Find and copy each line of the records where the string "Color" shows up.

─── Data records

(** Modelled from the spec: [Node] is not part of the sources; a node has a
    source line number and a sequence of comments, each with a [content()].
    The definition of a [BlockForDefinition] is a node. *)
Record Node : Type :=
  Build_Node {
      node_definition : Defn;
      lineno : Z;
      comment_block : list string
    }.

(** [Formatter.format_token_location]. *)
Definition format_token_location (self : Formatter) (node : Node) : string :=
  ("@@L" ++ py_str_int (lineno node))%string.

(** [Formatter.format_left_shift] and [Formatter.format_right_shift]. *)
Definition format_left_shift (self : Formatter) (n : Z) : string :=
  ("<< " ++ py_str_int n)%string.

Definition format_right_shift (self : Formatter) (n : Z) : string :=
  (">> " ++ py_str_int n)%string.

(** [Block.render], the method a subclass has to override. *)
Definition Block_render_abstract : Method := fun _ => Raise NotImplementedError.

(** The attributes of a [BlockForDefinition]: those of a [Block] and the
    two its [__init__] adds. *)
Record BlockForDefinition : Type :=
  Build_BlockForDefinition {
      base : Block;
      definition : Node;
      definition_name : string
    }.

(** [BlockForDefinition.__init__]; [name or definition.name]. *)
Definition BlockForDefinition_init (definition : Node) (name_ : option string)
           (formatter : option Formatter) (ident : Z) : BlockForDefinition :=
  {| base := Block_init formatter ident;
     definition := definition;
     definition_name := str_or name_ (name (node_definition definition)) |}.

Definition with_base (self : BlockForDefinition) (b : Block) : BlockForDefinition :=
  {| base := b;
     definition := definition self;
     definition_name := definition_name self |}.

(** The [for comment in self.definition.comment_block] loop of
    [render_doc]; [self.formatter] is read at every turn. *)
Fixpoint render_doc_loop (comments : list string) (b : Block) : result Block :=
  match comments with
  | [] => Ok b
  | comment :: rest =>
      f <- formatter_of b ;;
      b' <- push b (format_comment f comment) None ;;
      render_doc_loop rest b'
  end.

(** [BlockForDefinition.render_doc]. *)
Definition render_doc (self : BlockForDefinition) : result BlockForDefinition :=
  b <- render_doc_loop (comment_block (definition self)) (base self) ;;
  Ok (with_base self b).

(** [BlockForDefinition.push_location_doc]. *)
Definition push_location_doc (self : BlockForDefinition) : result BlockForDefinition :=
  f <- formatter_of (base self) ;;
  let location_string := format_token_location f (definition self) in
  f' <- formatter_of (base self) ;;
  b <- push_string (base self) (format_comment f' location_string) " " ;;
  Ok (with_base self b).

End BlockForDefinitionPy.

(* ===================================================================== *)
(** * Vocabulary of the further statements                                *)
(* ===================================================================== *)

(** The indentation [push] puts in front of a line. *)
Definition indentation (formatter : RendererPy.Formatter) (ident : Z) : string :=
  repeat_string (Z.to_nat ident) (RendererPy.ident_character formatter).

(** The block with another buffer. *)
Definition with_strings (self : RendererPy.Block) (lines : list string)
  : RendererPy.Block :=
  {| RendererPy.strings := lines;
     RendererPy._formatter := RendererPy._formatter self;
     RendererPy.ident := RendererPy.ident self |}.

(** The [ident] a call of [push] works with: the argument, or the block's. *)
Definition effective_ident (self : RendererPy.Block) (ident_arg : option Z) : Z :=
  match ident_arg with
  | None => RendererPy.ident self
  | Some i => i
  end.

(** Pushing several lines, one [push] after the other. *)
Fixpoint push_all (self : RendererPy.Block) (lines : list string)
  : result RendererPy.Block :=
  match lines with
  | [] => Ok self
  | line :: rest =>
      self' <- RendererPy.push self line None ;;
      push_all self' rest
  end.

(** A scope that is an instance of [Proto]. *)
Definition is_proto (scope : Ast.Defn) : bool := Ast.isinstance scope [Ast.CProto].

(** A scope that is an instance of [Message]. *)
Definition is_message (scope : Ast.Defn) : bool := Ast.isinstance scope [Ast.CMessage].

(** Messages nested one in the other inside the proto [p], outermost first:
    the [scope_stack] of each is [p] followed by the messages before it. *)
Definition message_chain (p : Ast.Defn) (ms : list Ast.Defn) : Prop :=
  forall before m after,
    ms = before ++ m :: after ->
    is_message m = true /\ Ast.scope_stack m = p :: before.

(** The kinds of value [format_value] has a branch for. *)
Definition recognized (v : Ast.Value) : bool :=
  Ast.is_True_or_False v || Ast.isinstance_str v || Ast.isinstance_int v.

(** A name the mapping of [from_name] knows. *)
Definition known_style (name : string) : bool :=
  String.eqb name "snake" || String.eqb name "upper" || String.eqb name "pascal".

(** The world after more events. *)
Definition grown (w : RendererPy.World) (es : list RendererPy.Event) : RendererPy.World :=
  {| RendererPy.writable := RendererPy.writable w;
     RendererPy.events := RendererPy.events w ++ es |}.

Section RenderFailures.

Variable os_path_join : string -> string -> string.
Variable os_path_basename : string -> string.
Variable os_path_splitext : string -> string * string.
Variable os_path_dirname : string -> string.
Variable os_path_abspath : string -> string.
Variable os_getcwd : string.

(** A renderer class fails on the proto with the exception [e]: its
    [render_string] raises [e], or its text is produced and its output path
    cannot be opened ([OSError]). *)
Definition fails_with (proto : RendererPy.Proto) (outdir : option string)
           (w : RendererPy.World) (cls : RendererPy.RendererClass) (e : exn) : Prop :=
  let renderer :=
    renderer_of os_path_join os_path_basename os_path_splitext
                os_path_dirname os_path_abspath os_getcwd proto outdir cls in
  RendererPy.render_string cls renderer = Raise e \/
  ((exists content, RendererPy.render_string cls renderer = Ok content) /\
   RendererPy.writable w (RendererPy.out_filepath renderer) = false /\
   e = OSError).

End RenderFailures.

(* ===================================================================== *)
(** * Further concrete inputs                                             *)
(* ===================================================================== *)

Module MoreExamples.
Import Ast.

(** An enum [Color] inside [Outer], and its field [RED]. *)
Definition Color : Defn :=
  {| uid := 8; class_of := CEnum; name := "Color";
     scope_stack := [Examples.example_proto; Examples.Outer];
     members := [("RED", 9%nat)] |}.

Definition RED : Defn :=
  {| uid := 9; class_of := CEnumField; name := "RED";
     scope_stack := [Examples.example_proto; Examples.Outer; Color];
     members := [] |}.

(** A proto [shared] imported into [example] under the name [lib], with a
    message [Header] and, inside it, an enum [Kind]. *)
Definition importing_proto : Defn :=
  {| uid := 0; class_of := CProto; name := "example";
     scope_stack := []; members := [("lib", 20%nat)] |}.

Definition shared : Defn :=
  {| uid := 20; class_of := CProto; name := "shared";
     scope_stack := [importing_proto]; members := [("Header", 21%nat)] |}.

Definition Header : Defn :=
  {| uid := 21; class_of := CMessage; name := "Header";
     scope_stack := [importing_proto; shared]; members := [("Kind", 22%nat)] |}.

Definition Kind : Defn :=
  {| uid := 22; class_of := CEnum; name := "Kind";
     scope_stack := [importing_proto; shared; Header]; members := [] |}.

(** The C-like formatter for a language that imports protos as members. *)
Definition importing_formatter (mapping : FormatterPy.CaseStyleMapping)
  : FormatterPy.Formatter :=
  let f := Examples.c_like_formatter mapping in
  {| FormatterPy.case_style_mapping := mapping;
     FormatterPy.indent_character := FormatterPy.indent_character f;
     FormatterPy.support_import_as_member := true;
     FormatterPy.format_import_statement := FormatterPy.format_import_statement f;
     FormatterPy.format_comment := FormatterPy.format_comment f;
     FormatterPy.format_bool_value := FormatterPy.format_bool_value f;
     FormatterPy.format_str_value := FormatterPy.format_str_value f;
     FormatterPy.format_int_value := FormatterPy.format_int_value f;
     FormatterPy.format_bool_type := FormatterPy.format_bool_type f;
     FormatterPy.format_byte_type := FormatterPy.format_byte_type f;
     FormatterPy.format_uint_type := FormatterPy.format_uint_type f;
     FormatterPy.format_int_type := FormatterPy.format_int_type f;
     FormatterPy.format_array_type := FormatterPy.format_array_type f;
     FormatterPy.format_int_value_type := FormatterPy.format_int_value_type f;
     FormatterPy.format_string_value_type := FormatterPy.format_string_value_type f;
     FormatterPy.format_bool_value_type := FormatterPy.format_bool_value_type f;
     FormatterPy.format_enum_type_override := None;
     FormatterPy.format_message_type_override := None;
     FormatterPy.format_alias_type_override := None;
     FormatterPy.delimer_cross_proto := FormatterPy.default_delimer_cross_proto;
     FormatterPy.delimer_inner_proto := FormatterPy.default_delimer_inner_proto;
     FormatterPy.scopes_with_namespace := FormatterPy.default_scopes_with_namespace |}.

(** An indented block with the formatter of [renderer.py] attached. *)
Definition indented_block (lines : list string) : RendererPy.Block :=
  {| RendererPy.strings := lines;
     RendererPy._formatter := Some Examples.old_formatter;
     RendererPy.ident := 2 |}.

(** The block of the constant [foo], declared at line 12 under two lines of
    comment. *)
Definition documented_block (formatter : option RendererPy.Formatter)
           (lines : list string) : BlockForDefinitionPy.BlockForDefinition :=
  {| BlockForDefinitionPy.base :=
       {| RendererPy.strings := lines;
          RendererPy._formatter := formatter;
          RendererPy.ident := 0 |};
     BlockForDefinitionPy.definition :=
       {| BlockForDefinitionPy.node_definition := Examples.lone_constant;
          BlockForDefinitionPy.lineno := 12;
          BlockForDefinitionPy.comment_block := ["Size limit."; "In bytes."] |};
     BlockForDefinitionPy.definition_name := "foo" |}.

(** A block class that does not override [render], and one whose [defer]
    extends a line that is not there. *)
Definition Unrendered : RendererPy.BlockClass :=
  {| RendererPy.render_impl := BlockForDefinitionPy.Block_render_abstract;
     RendererPy.defer_override := None |}.

Definition BadDefer : RendererPy.BlockClass :=
  {| RendererPy.render_impl := fun self => RendererPy.push self "x" None;
     RendererPy.defer_override :=
       Some (fun self => RendererPy.push_string self "y" " ") |}.

Definition renderer_unrendered : RendererPy.RendererClass :=
  Examples.fixed_renderer "RendererCHeader" ".h" [Examples.Line "a"; Unrendered].

Definition renderer_bad_defer : RendererPy.RendererClass :=
  Examples.fixed_renderer "RendererCHeader" ".h" [Examples.Line "a"; BadDefer].

(** A world in which only the [.c] file can be written. *)
Definition c_only_world : RendererPy.World :=
  {| RendererPy.writable := fun path => String.eqb path "out/example_bp.c";
     RendererPy.events := [] |}.

End MoreExamples.

(* ===================================================================== *)
(** * Verified properties                                                 *)
(* ===================================================================== *)

Import Ast.

(** ** Numeric width selection *)

Section NumericWidth.

Local Open Scope Z_scope.

(** The two files carry the same default implementation. *)
Lemma nbits_from_integer_type_same (t : Integer) :
  RendererPy.nbits_from_integer_type t = FormatterPy.get_nbits_of_integer t.
Proof. reflexivity. Qed.

Lemma get_nbits_of_integer_large (n : Z) :
  8 < n -> FormatterPy.get_nbits_of_integer (Build_Integer n) = n * 8.
Proof.
  intros Hn. unfold FormatterPy.get_nbits_of_integer. simpl.
  repeat match goal with
         | |- context [?a =? ?b] => destruct (Z.eqb_spec a b); [lia|]
         end.
  reflexivity.
Qed.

──────

_Result of the task_
(** An enum [Color] inside [Outer], and its field [RED]. *)
Definition Color : Defn :=
  {| uid := 8; class_of := CEnum; name := "Color";
     scope_stack := [Examples.example_proto; Examples.Outer; Color];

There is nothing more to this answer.